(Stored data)
——————————

Lemma limited_in {A} limit (l : list A) x : In x (limited limit l) -> In x l.
Proof. unfold limited. destruct limit as [n|]; [|done]. intros Hx. rewrite <- (firstn_skipn (Z.to_nat n) l). apply in_or_app. by left. Qed.

(** A left join has one row per left row. *)
Lemma limited_rows o kept lefts rights n : ao_inner o = false ->
  asof_rows o kept (firstn n lefts) rights = firstn n (asof_rows o kept lefts rights).
Proof.
  intros Hi. unfold asof_rows. rewrite Hi. revert n. induction lefts as [|l lefts IH]; intros [|n]; try done. cbn [firstn map concat].
  rewrite IH. by destruct (asof_match _ _ _).
Qed.

(** Matching only the rows the pushed-down bounds leave. *)
Lemma pushed_rows p filters rti kept lefts rights :
  TableSpec.index_of (ap_right p) (ao_right_on (ap_options p)) = Some rti ->
  timed_rows rti rights -> close lefts rights ->
  Forall (fun l => admits (AsOfTableProvider.bounds_of p filters) (kr_time l) /\ in_i64 (kr_time l)) lefts ->
  asof_rows (ap_options p) kept lefts (List.filter (passes (ap_right p) (AsOfTableProvider.right_time_bounds p filters)) rights) =
  asof_rows (ap_options p) kept lefts rights.
Proof.
  intros Hrti Hr Hc Hl. unfold asof_rows. f_equal. apply map_ext_in. intros l Hin.
  rewrite List.Forall_forall in Hl. destruct (Hl l Hin) as [Hadm Ht]. unfold close in Hc. rewrite List.Forall_forall in Hc. specialize (Hc l Hin).
  set (b := AsOfTableProvider.bounds_of p filters) in *.
  assert (E : asof_match (ap_options p) (kr_time l) (right_rows (List.filter (passes (ap_right p) (AsOfTableProvider.right_time_bounds p filters)) rights) (kr_keys l)) =
    asof_match (ap_options p) (kr_time l) (right_rows rights (kr_keys l))); [|by rewrite E].
  assert (Hb : forall r, In r rights -> passes (ap_right p) (AsOfTableProvider.right_time_bounds p filters) r =
    match AsOfTableProvider.bd_proto b with None => true | Some _ => in_interval (lower_bound p b) (upper_bound p b) (kr_time r) end).
  { intros r Hin'. unfold timed_rows in Hr. rewrite List.Forall_forall in Hr. destruct (Hr r Hin') as [Hrow _]. by apply (bounds_hold p filters rti). }
  rewrite (filter_ext_Forall _ (fun r => match AsOfTableProvider.bd_proto b with None => true | Some _ => in_interval (lower_bound p b) (upper_bound p b) (kr_time r) end))
    by (by apply List.Forall_forall).
  destruct (AsOfTableProvider.bd_proto b); [|by rewrite filter_all by (by apply List.Forall_forall)].
  assert (Hpush : right_rows (List.filter (fun r => in_interval (lower_bound p b) (upper_bound p b) (kr_time r)) rights) (kr_keys l) =
    List.filter (fun e => in_interval (lower_bound p b) (upper_bound p b) e.1) (right_rows rights (kr_keys l))).
  { unfold right_rows. clear. induction rights as [|r rights IH]; [done|]. cbn.
    destruct (in_interval _ _ (kr_time r)) eqn:Ei, (same_keys (kr_keys l) (kr_keys r)) eqn:Ek; cbn; rewrite ?Ek, ?Ei; cbn; by rewrite ?IH. }
  rewrite Hpush. apply match_pushed; [done..|]. unfold right_rows. apply List.Forall_map, List.Forall_forall. intros r [Hin' _]%filter_In. cbn.
  unfold timed_rows in Hr. rewrite List.Forall_forall in Hr, Hc. destruct (Hr r Hin') as [_ Hi]. by destruct (Hc r Hin').
Qed.

(** ** Columns *)

(** The columns a projected side keeps, and the kept right columns of the join of the
    projected sides. *)
Definition pick (proj : list nat) (row : list (option Cell)) : list (option Cell) := map (fun i => default None (row !! i)) proj.
Lemma position_lookup l i k : AsOfTableProvider.position l i = Some k -> l !! k = Some i.
Proof. unfold AsOfTableProvider.position. destruct (list_find _ _) as [[k' x]|] eqn:E; [|done]. intros [= <-]. by apply list_find_Some in E as (-> & -> & _). Qed.

Lemma output_column p left_proj right_proj i pos lrow rrow : length lrow = length (ap_left p) ->
  AsOfTableProvider.output_position p left_proj right_proj i = Ok pos ->
  (pick left_proj lrow ++ right_cells (AsOfTableProvider.right_out p right_proj) rrow) !! pos =
  (lrow ++ right_cells (ap_right_kept p) rrow) !! i.
Proof.
  intros Hl. unfold AsOfTableProvider.output_position. destruct (Nat.ltb_spec i (length (ap_left p))) as [Hi|Hi].
  - intros Hp%ok_or_Ok%position_lookup. rewrite lookup_app_l by (unfold pick; rewrite length_map; by apply lookup_lt_Some in Hp).
    unfold pick. rewrite list_lookup_fmap, Hp. cbn. rewrite lookup_app_l by lia.
    destruct (lookup_lt_is_Some_2 lrow i ltac:(lia)) as [x ->]. done.
  - destruct (ok_or (ap_right_kept p !! _) _) as [rj|] eqn:Ej; [|done]. cbn. apply ok_or_Ok in Ej.
    destruct (ok_or (AsOfTableProvider.position _ _) _) as [k|] eqn:Ek; [|done]. cbn. intros [= <-]. apply ok_or_Ok, position_lookup in Ek.
    rewrite lookup_app_r by (unfold pick; rewrite length_map; lia). unfold pick. rewrite length_map.
    replace (length left_proj + k - length left_proj)%nat with k by lia. rewrite lookup_app_r by lia. rewrite Hl.
    unfold right_cells. by rewrite !list_lookup_fmap, Ek, Ej.
Qed.

(** The kept columns of a projected right side, as [asof_output_schema] finds them. *)
Definition kept_of (o : AsOfOptions) (s : Schema) : list nat := map fst (List.filter (fun e => negb (AsOf.is_by o e.2)) (enumerate s)).
Lemma kept_projected p right_proj projected rrow :
  Forall2 (fun r f => ap_right p !! r = Some f) right_proj projected ->
  right_cells (kept_of (ap_options p) projected) (pick right_proj <$> rrow) =
  right_cells (AsOfTableProvider.right_out p right_proj) rrow.
Proof.
  intros Hp. unfold kept_of, AsOfTableProvider.right_out, right_cells, enumerate.
  enough (forall pre, map (fun i => (pick (pre ++ right_proj) <$> rrow) ≫= fun row => default None (row !! i))
      (map fst (List.filter (fun e => negb (AsOf.is_by (ap_options p) e.2)) (combine (seq (length pre) (length projected)) projected))) =
    map (fun i => rrow ≫= fun row => default None (row !! i))
      (List.filter (fun r => match ap_right p !! r with Some f => negb (AsOf.is_by (ap_options p) f) | None => false end) right_proj)) as E by apply (E []).
  induction Hp as [|r f rp ps Hf _ IH]; intros pre; [done|]. cbn [List.filter length seq combine]. rewrite Hf. cbn [snd].
  specialize (IH (pre ++ [r])). rewrite length_app, Nat.add_1_r, <- app_assoc in IH. cbn [app] in IH.
  destruct (negb _); [|exact IH]. cbn [map fst]. rewrite IH. f_equal. destruct rrow as [row|]; [|done]. cbn.
  unfold pick. rewrite list_lookup_fmap, lookup_app_r, Nat.sub_diag by done. cbn. by destruct (row !! r).
Qed.
(* ===== verification/Rollup.v ===== *)
(** * Aggregate states of segments ([aggregate_state.rs], [sidecar.rs])

    [AggregateStateStore::finance_rollup]: open, high, low, close, volume and volume-weighted
    price per group of a version of a table, merged from one state per segment.  A state is
    built from the rows of its segment, or read back from a sidecar object under
    [cache/aggregates/v1] and verified; in the mode [ReadWrite] a built state is sealed and
    published, and the oldest sidecars are evicted when they outgrow a budget.

    A sidecar is the bytes [serde_json] makes of a state; the class [SidecarKernels] has that
    encoding, [blake3] on bytes and the [Debug] names of types.  [for] loops over rows and
    segments are folds; a missing column, which [expect] takes for a bug, is an error. *)
From S2P Require Export AsOf Float64.
#[local] Open Scope Z_scope.

Definition FORMAT : Z := 1.
Definition SEMANTICS_VERSION : Z := 3.
Definition PREFIX : Path := ["cache"; "aggregates"; "v1"].
Definition MAX_CACHE_BYTES : Z := 256 * 1024 * 1024.

(** [u64] and [usize] sums. *)
Definition add_u64 (a b : Z) : Z := (a + b) mod 2 ^ 64.

Inductive AggregateStateMode := Disabled | ReadOnlyMode | ReadWrite.
#[export] Instance AggregateStateMode_eq_dec : EqDecision AggregateStateMode.
Proof. solve_decision. Defined.

Record FinanceAggregateSpec := mkFinanceAggregateSpec {
  fs_timestamp : string;
  fs_price : string;
  fs_volume : string;
  fs_group_by : option string;
}.
Module FinanceAggregateSpec.
Definition ohlcv (timestamp price volume : string) : FinanceAggregateSpec :=
  mkFinanceAggregateSpec timestamp price volume None.
Definition grouped_by (s : FinanceAggregateSpec) (column : string) : FinanceAggregateSpec :=
  mkFinanceAggregateSpec (fs_timestamp s) (fs_price s) (fs_volume s) (Some column).
End FinanceAggregateSpec.

Record AggregateStateMetrics := mkAggregateStateMetrics {
  am_states_requested : Z;
  am_states_reused : Z;
  am_states_built : Z;
  am_segments_scanned : Z;
  am_rows_scanned : Z;
  am_bytes_scheduled : Z;
  am_corrupt_entries : Z;
  am_evictions : Z;
}.
#[export] Instance eta_AggregateStateMetrics : Eta AggregateStateMetrics := fun m =>
  mkAggregateStateMetrics (am_states_requested m) (am_states_reused m) (am_states_built m)
    (am_segments_scanned m) (am_rows_scanned m) (am_bytes_scheduled m) (am_corrupt_entries m) (am_evictions m).
Definition AggregateStateMetrics_default : AggregateStateMetrics := mkAggregateStateMetrics 0 0 0 0 0 0 0 0.

Record FinanceAggregate := mkFinanceAggregate {
  fa_group : option string;
  fa_rows : Z;
  fa_first_timestamp : Z;
  fa_last_timestamp : Z;
  fa_open : f64;
  fa_high : f64;
  fa_low : f64;
  fa_close : f64;
  fa_volume : f64;
  fa_vwap : option f64;
}.
Record FinanceAggregateResult := mkFinanceAggregateResult {
  fr_table : string;
  fr_sequence : Z;
  fr_groups : list FinanceAggregate;
  fr_metrics : AggregateStateMetrics;
}.

(** ** The order of rows *)
Record PointKey := mkPointKey {
  pk_timestamp : Z;
  pk_created_by_sequence : Z;
  pk_segment : Uuid;
  pk_row : Z;
}.
#[export] Instance PointKey_eq_dec : EqDecision PointKey.
Proof. solve_decision. Defined.

(** The derived order: field by field.  Uuids of equal form compare as their texts do. *)
Definition pk_fields (k : PointKey) : Z * (Z * (string * Z)) :=
  (pk_timestamp k, (pk_created_by_sequence k, (pk_segment k, pk_row k))).
Lemma pk_fields_inj a b : pk_fields a = pk_fields b -> a = b.
Proof. destruct a, b. unfold pk_fields. cbn. by intros [= -> -> -> ->]. Qed.
#[export, program] Instance ordkey_PointKey : OrdKey PointKey := {| kcmp a b := kcmp (pk_fields a) (pk_fields b) |}.
Next Obligation. intros a b. rewrite kcmp_eq. split; [apply pk_fields_inj|by intros ->]. Qed.
Next Obligation. intros. apply kcmp_antisym. Qed.
Next Obligation. intros a b c. apply kcmp_lt_trans. Qed.

(** [Option<String>]: [None] before [Some]. *)
Definition option_cmp {K} `{OrdKey K} (a b : option K) : comparison :=
  match a, b with
  | None, None => Eq | None, Some _ => Lt | Some _, None => Gt
  | Some x, Some y => kcmp x y
  end.
#[export, program] Instance ordkey_option {K} `{OrdKey K} : OrdKey (option K) := {| kcmp := option_cmp |}.
Next Obligation. intros K HK [a|] [b|]; cbn; rewrite ?kcmp_eq; naive_solver. Qed.
Next Obligation. intros K HK [a|] [b|]; cbn; auto using kcmp_antisym. Qed.
Next Obligation. intros K HK [a|] [b|] [c|]; cbn; try done. apply kcmp_lt_trans. Qed.

(** ** The state of a group *)

(** [finance::neumaier_add]: the running sum and its compensation. *)
Definition neumaier_add (sc : f64 * f64) (value : f64) : f64 * f64 :=
  let '(sum, c) := sc in
  let t := fadd sum value in
  let c := if SFleb (SFabs value) (SFabs sum) then fadd c (fadd (fsub sum t) value)
           else fadd c (fadd (fsub value t) sum) in
  (t, c).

——————————

EXERCISE DESCRIPTION | Could you write out, exactly, each line of the data above from the one containing "#[export, program] Instance ordkey_option" through the last, including both?

ANSWER TO THIS PROBLEM |
#[export, program] Instance ordkey_option {K} `{OrdKey K} : OrdKey (option K) := {| kcmp := option_cmp |}.
Next Obligation. intros K HK [a|] [b|]; cbn; rewrite ?kcmp_eq; naive_solver. Qed.
Next Obligation. intros K HK [a|] [b|]; cbn; auto using kcmp_antisym. Qed.
Next Obligation. intros K HK [a|] [b|] [c|]; cbn; try done. apply kcmp_lt_trans. Qed.

(** ** The state of a group *)

(** [finance::neumaier_add]: the running sum and its compensation. *)
Definition neumaier_add (sc : f64 * f64) (value : f64) : f64 * f64 :=
  let '(sum, c) := sc in
  let t := fadd sum value in
  let c := if SFleb (SFabs value) (SFabs sum) then fadd c (fadd (fsub sum t) value)
           else fadd c (fadd (fsub value t) sum) in
  (t, c).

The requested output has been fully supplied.